Content starts

(* ===== verification/VtdWitness.v ===== *)
(** * A running remapping unit

    A concrete instance of the hardware and of the physical memory pool, a machine with one PCI
    function, and the theorems on the remapping code applied to its history: activation, mapping,
    unmapping, interrupt allocation and release. *)
From S2P Require Import Prelude Interfaces PagePool Vtd Iova IovaRange VtdProof IovaTree IovaProof IovaMap IovaClaims VtdClaims VtdEnable VtdStart.

Module VtdWitness.

(** A unit that obeys: commands take effect at once, invalidations complete, the queue is drained. *)
#[local] Instance ObedientUnit : VtdUnit (gmap Z Z) := {
  hw_read h _ o := (default 0 (h !! o), h);
  hw_write h _ o v :=
    if o =? VtdGlobalCommandRegister then <[VtdGlobalStatusRegister := v]> h
    else if (o =? VtdContextCommandRegister + 4) || (o =? 0x10C) then <[o := v mod 2 ^ 31]> h
    else if o =? VtdInvalidationQueueTailRegister then <[VtdInvalidationQueueHeadRegister := v]> (<[o := v]> h)
    else <[o := v]> h;
  hw_poll h _ _ := (VtdInvalidationStatusComplete, h);
}.

Definition nic : DeviceNode := Node 0x9000 (MkDevExt PciDevice 0 2 3 0) [].
Definition pci_root : DeviceNode := Node 0x8000 (MkDevExt 1 0 0 0 0) [nic].

(** The unit that the probe found: queued invalidation, interrupt remapping, passthrough and
    48-bit tables, with the register for IOTLB commands at 0x100. *)
Definition probed : VtdState :=
  MkVtd true false false false true 1 46 0 1 0xFED90000 (bit64 10) (Z.lor 0x104B 0) 0 0 0 0 0 0 no_interrupts 0 0.
Definition boot : Iommu (list Z) (gmap Z Z) :=
  MkIommu probed (replicate IovaDomainCapacity no_domain) ∅ [1; 2; 3] ∅.

Definition run {A B S} (m : S -> A * B) (s : S) : m s = ((m s).1, (m s).2) := surjective_pairing (m s).

Definition on : Iommu (list Z) (gmap Z Z) := (EnableVtdPassthrough pci_root boot).2.

Lemma boot_idle : Idle boot.
Proof. split; [reflexivity|split; reflexivity|reflexivity|split; reflexivity]. Qed.

Lemma tree_is_ok : tree_ok pci_root.
Proof. cbn. unfold ext_ok; cbn. lia. Qed.

Lemma enabled : EnableVtdPassthrough pci_root boot = (true, on).
Proof.
  unfold on. rewrite (run (EnableVtdPassthrough pci_root) boot) at 1.
  assert ((EnableVtdPassthrough pci_root boot).1 = true) as -> by (vm_compute; reflexivity). reflexivity.
Qed.

Lemma on_ok : exists role, Iommu_ok role on /\ Remap_ok role on.
Proof. apply (EnableVtdPassthrough_spec pci_root boot on true boot_idle tree_is_ok enabled). Qed.

Lemma enable_witness : enable_post pci_root boot on true /\ interrupt_remapping_enabled (vtd on) = true.
Proof.
  split; [|vm_compute; reflexivity].
  apply (EnableVtdPassthrough_correct pci_root boot on true boot_idle tree_is_ok). exact enabled.
Defined.

(** A buffer of two pages for the network card, and its release. *)
Definition mapped : Iommu (list Z) (gmap Z Z) := (MapDeviceDma nic 0x7654000 0x2000 0 on).2.
Definition unmapped : Iommu (list Z) (gmap Z Z) := (UnmapDeviceDma nic IovaStartAddress 0x2000 mapped).2.

Lemma map_runs : MapDeviceDma nic 0x7654000 0x2000 0 on = ((true, MkDmaMapping IovaStartAddress true), mapped).
Proof.
  unfold mapped. rewrite (run (MapDeviceDma nic 0x7654000 0x2000 0) on) at 1.
  assert ((MapDeviceDma nic 0x7654000 0x2000 0 on).1 = (true, MkDmaMapping IovaStartAddress true)) as -> by (vm_compute; reflexivity).
  reflexivity.
Qed.

Lemma unmap_runs : UnmapDeviceDma nic IovaStartAddress 0x2000 mapped = (true, unmapped).
Proof.
  unfold unmapped. rewrite (run (UnmapDeviceDma nic IovaStartAddress 0x2000) mapped) at 1.
  assert ((UnmapDeviceDma nic IovaStartAddress 0x2000 mapped).1 = true) as -> by (vm_compute; reflexivity). reflexivity.
Qed.

Lemma nic_ok : dev_ok nic.
Proof. unfold dev_ok; cbn. lia. Qed.


Lemma mapped_ok : exists role, Iommu_ok role mapped.
Proof.
  destruct on_ok as (role & OK & _).
  apply (MapDeviceDma_spec role on mapped nic 0x7654000 0x2000 0 true (MkDmaMapping IovaStartAddress true) OK nic_ok); [unfold is_u64; lia..|exact map_runs].
Qed.

Lemma unmap_witness : unmap_post mapped unmapped nic IovaStartAddress 0x2000 true.
Proof.
  destruct mapped_ok as (role & OK).
  apply (UnmapDeviceDma_correct role mapped unmapped nic IovaStartAddress 0x2000 true OK); [unfold is_u64, IovaStartAddress; lia|unfold is_u64; lia|exact unmap_runs].
Defined.

Lemma first_fit_witness : chosen no_domain 0x2000 0 IovaStartAddress 0.
Proof.
  apply (AllocateIovaRange_first_fit no_domain 0x2000 0); [apply ranges_ok_empty|reflexivity|lia|unfold is_u64; lia].
Defined.

(** A submission, and an interrupt for the card. *)
Definition flushed : Iommu (list Z) (gmap Z Z) := (SubmitQueuedInvalidation 0x12 0 on).2.
Definition routed : Iommu (list Z) (gmap Z Z) := (AllocatePciInterrupt nic 1 0x40 on).2.
Definition message : InterruptMessage := MkMessage 0xFEE00018 0 1.

Lemma submit_runs : SubmitQueuedInvalidation 0x12 0 on = (true, flushed).
Proof.
  unfold flushed. rewrite (run (SubmitQueuedInvalidation 0x12 0) on) at 1.
  assert ((SubmitQueuedInvalidation 0x12 0 on).1 = true) as -> by (vm_compute; reflexivity). reflexivity.
Qed.

Lemma route_runs : AllocatePciInterrupt nic 1 0x40 on = (Some message, routed).
Proof.
  unfold routed. rewrite (run (AllocatePciInterrupt nic 1 0x40) on) at 1.
  assert ((AllocatePciInterrupt nic 1 0x40 on).1 = Some message) as -> by (vm_compute; reflexivity). reflexivity.
Qed.

Lemma ring_witness : only (queue_memory (vtd on)) on flushed.
Proof.
  destruct on_ok as (role & OK & _). pose proof (proj1 (io_spaces _ _ OK)) as B.
  apply (SubmitQueuedInvalidation_ring on flushed 0x12 0 true); [apply B| |exact submit_runs].
  assert (invalidation_queue (vtd on) = 0x6000 /\ invalidation_completion (vtd on) = 0x7000 /\ invalidation_queue_length (vtd on) = 0x1000)
    as (-> & -> & ->) by (vm_compute; repeat split). lia.
Defined.

Lemma interrupt_witness : exists role, Remap_ok role routed /\ allocated_post on routed nic 1 0x40 (Some message).
Proof.
  destruct on_ok as (role & _ & R). exists role.
  apply (AllocatePciInterrupt_correct role on routed nic 1 0x40 (Some message) R). exact route_runs.
Defined.

Lemma release_witness : entry (ReleaseInterrupt 1 routed).2 0 = entry on 0.
Proof.
  destruct on_ok as (role & _ & R).
  apply (interrupt_roundtrip role on routed (ReleaseInterrupt 1 routed).2 nic 1 0x40 message (ReleaseInterrupt 1 routed).1 R);
    [exact route_runs|apply run|lia].
Defined.

End VtdWitness.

Content ends

Task to carry out » Extract the listing in its entirety, matching it exactly.

Output of the task »
(* ===== verification/VtdWitness.v ===== *)
(** * A running remapping unit

    A concrete instance of the hardware and of the physical memory pool, a machine with one PCI
    function, and the theorems on the remapping code applied to its history: activation, mapping,
    unmapping, interrupt allocation and release. *)
From S2P Require Import Prelude Interfaces PagePool Vtd Iova IovaRange VtdProof IovaTree IovaProof IovaMap IovaClaims VtdClaims VtdEnable VtdStart.

Module VtdWitness.

(** A unit that obeys: commands take effect at once, invalidations complete, the queue is drained. *)
#[local] Instance ObedientUnit : VtdUnit (gmap Z Z) := {
  hw_read h _ o := (default 0 (h !! o), h);
  hw_write h _ o v :=
    if o =? VtdGlobalCommandRegister then <[VtdGlobalStatusRegister := v]> h
    else if (o =? VtdContextCommandRegister + 4) || (o =? 0x10C) then <[o := v mod 2 ^ 31]> h
    else if o =? VtdInvalidationQueueTailRegister then <[VtdInvalidationQueueHeadRegister := v]> (<[o := v]> h)
    else <[o := v]> h;
  hw_poll h _ _ := (VtdInvalidationStatusComplete, h);
}.

Definition nic : DeviceNode := Node 0x9000 (MkDevExt PciDevice 0 2 3 0) [].
Definition pci_root : DeviceNode := Node 0x8000 (MkDevExt 1 0 0 0 0) [nic].

(** The unit that the probe found: queued invalidation, interrupt remapping, passthrough and
    48-bit tables, with the register for IOTLB commands at 0x100. *)
Definition probed : VtdState :=
  MkVtd true false false false true 1 46 0 1 0xFED90000 (bit64 10) (Z.lor 0x104B 0) 0 0 0 0 0 0 no_interrupts 0 0.
Definition boot : Iommu (list Z) (gmap Z Z) :=
  MkIommu probed (replicate IovaDomainCapacity no_domain) ∅ [1; 2; 3] ∅.

Definition run {A B S} (m : S -> A * B) (s : S) : m s = ((m s).1, (m s).2) := surjective_pairing (m s).

Definition on : Iommu (list Z) (gmap Z Z) := (EnableVtdPassthrough pci_root boot).2.

Lemma boot_idle : Idle boot.
Proof. split; [reflexivity|split; reflexivity|reflexivity|split; reflexivity]. Qed.

Lemma tree_is_ok : tree_ok pci_root.
Proof. cbn. unfold ext_ok; cbn. lia. Qed.

Lemma enabled : EnableVtdPassthrough pci_root boot = (true, on).
Proof.
  unfold on. rewrite (run (EnableVtdPassthrough pci_root) boot) at 1.
  assert ((EnableVtdPassthrough pci_root boot).1 = true) as -> by (vm_compute; reflexivity). reflexivity.
Qed.

Lemma on_ok : exists role, Iommu_ok role on /\ Remap_ok role on.
Proof. apply (EnableVtdPassthrough_spec pci_root boot on true boot_idle tree_is_ok enabled). Qed.

Lemma enable_witness : enable_post pci_root boot on true /\ interrupt_remapping_enabled (vtd on) = true.
Proof.
  split; [|vm_compute; reflexivity].
  apply (EnableVtdPassthrough_correct pci_root boot on true boot_idle tree_is_ok). exact enabled.
Defined.

(** A buffer of two pages for the network card, and its release. *)
Definition mapped : Iommu (list Z) (gmap Z Z) := (MapDeviceDma nic 0x7654000 0x2000 0 on).2.
Definition unmapped : Iommu (list Z) (gmap Z Z) := (UnmapDeviceDma nic IovaStartAddress 0x2000 mapped).2.

Lemma map_runs : MapDeviceDma nic 0x7654000 0x2000 0 on = ((true, MkDmaMapping IovaStartAddress true), mapped).
Proof.
  unfold mapped. rewrite (run (MapDeviceDma nic 0x7654000 0x2000 0) on) at 1.
  assert ((MapDeviceDma nic 0x7654000 0x2000 0 on).1 = (true, MkDmaMapping IovaStartAddress true)) as -> by (vm_compute; reflexivity).
  reflexivity.
Qed.

Lemma unmap_runs : UnmapDeviceDma nic IovaStartAddress 0x2000 mapped = (true, unmapped).
Proof.
  unfold unmapped. rewrite (run (UnmapDeviceDma nic IovaStartAddress 0x2000) mapped) at 1.
  assert ((UnmapDeviceDma nic IovaStartAddress 0x2000 mapped).1 = true) as -> by (vm_compute; reflexivity). reflexivity.
Qed.

Lemma nic_ok : dev_ok nic.
Proof. unfold dev_ok; cbn. lia. Qed.


Lemma mapped_ok : exists role, Iommu_ok role mapped.
Proof.
  destruct on_ok as (role & OK & _).
  apply (MapDeviceDma_spec role on mapped nic 0x7654000 0x2000 0 true (MkDmaMapping IovaStartAddress true) OK nic_ok); [unfold is_u64; lia..|exact map_runs].
Qed.

Lemma unmap_witness : unmap_post mapped unmapped nic IovaStartAddress 0x2000 true.
Proof.
  destruct mapped_ok as (role & OK).
  apply (UnmapDeviceDma_correct role mapped unmapped nic IovaStartAddress 0x2000 true OK); [unfold is_u64, IovaStartAddress; lia|unfold is_u64; lia|exact unmap_runs].
Defined.

Lemma first_fit_witness : chosen no_domain 0x2000 0 IovaStartAddress 0.
Proof.
  apply (AllocateIovaRange_first_fit no_domain 0x2000 0); [apply ranges_ok_empty|reflexivity|lia|unfold is_u64; lia].
Defined.

(** A submission, and an interrupt for the card. *)
Definition flushed : Iommu (list Z) (gmap Z Z) := (SubmitQueuedInvalidation 0x12 0 on).2.
Definition routed : Iommu (list Z) (gmap Z Z) := (AllocatePciInterrupt nic 1 0x40 on).2.
Definition message : InterruptMessage := MkMessage 0xFEE00018 0 1.

Lemma submit_runs : SubmitQueuedInvalidation 0x12 0 on = (true, flushed).
Proof.
  unfold flushed. rewrite (run (SubmitQueuedInvalidation 0x12 0) on) at 1.
  assert ((SubmitQueuedInvalidation 0x12 0 on).1 = true) as -> by (vm_compute; reflexivity). reflexivity.
Qed.

Lemma route_runs : AllocatePciInterrupt nic 1 0x40 on = (Some message, routed).
Proof.
  unfold routed. rewrite (run (AllocatePciInterrupt nic 1 0x40) on) at 1.
  assert ((AllocatePciInterrupt nic 1 0x40 on).1 = Some message) as -> by (vm_compute; reflexivity). reflexivity.
Qed.

Lemma ring_witness : only (queue_memory (vtd on)) on flushed.
Proof.
  destruct on_ok as (role & OK & _). pose proof (proj1 (io_spaces _ _ OK)) as B.
  apply (SubmitQueuedInvalidation_ring on flushed 0x12 0 true); [apply B| |exact submit_runs].
  assert (invalidation_queue (vtd on) = 0x6000 /\ invalidation_completion (vtd on) = 0x7000 /\ invalidation_queue_length (vtd on) = 0x1000)
    as (-> & -> & ->) by (vm_compute; repeat split). lia.
Defined.

Lemma interrupt_witness : exists role, Remap_ok role routed /\ allocated_post on routed nic 1 0x40 (Some message).
Proof.
  destruct on_ok as (role & _ & R). exists role.
  apply (AllocatePciInterrupt_correct role on routed nic 1 0x40 (Some message) R). exact route_runs.
Defined.

Lemma release_witness : entry (ReleaseInterrupt 1 routed).2 0 = entry on 0.
Proof.
  destruct on_ok as (role & _ & R).
  apply (interrupt_roundtrip role on routed (ReleaseInterrupt 1 routed).2 nic 1 0x40 message (ReleaseInterrupt 1 routed).1 R);
    [exact route_runs|apply run|lia].
Defined.

End VtdWitness.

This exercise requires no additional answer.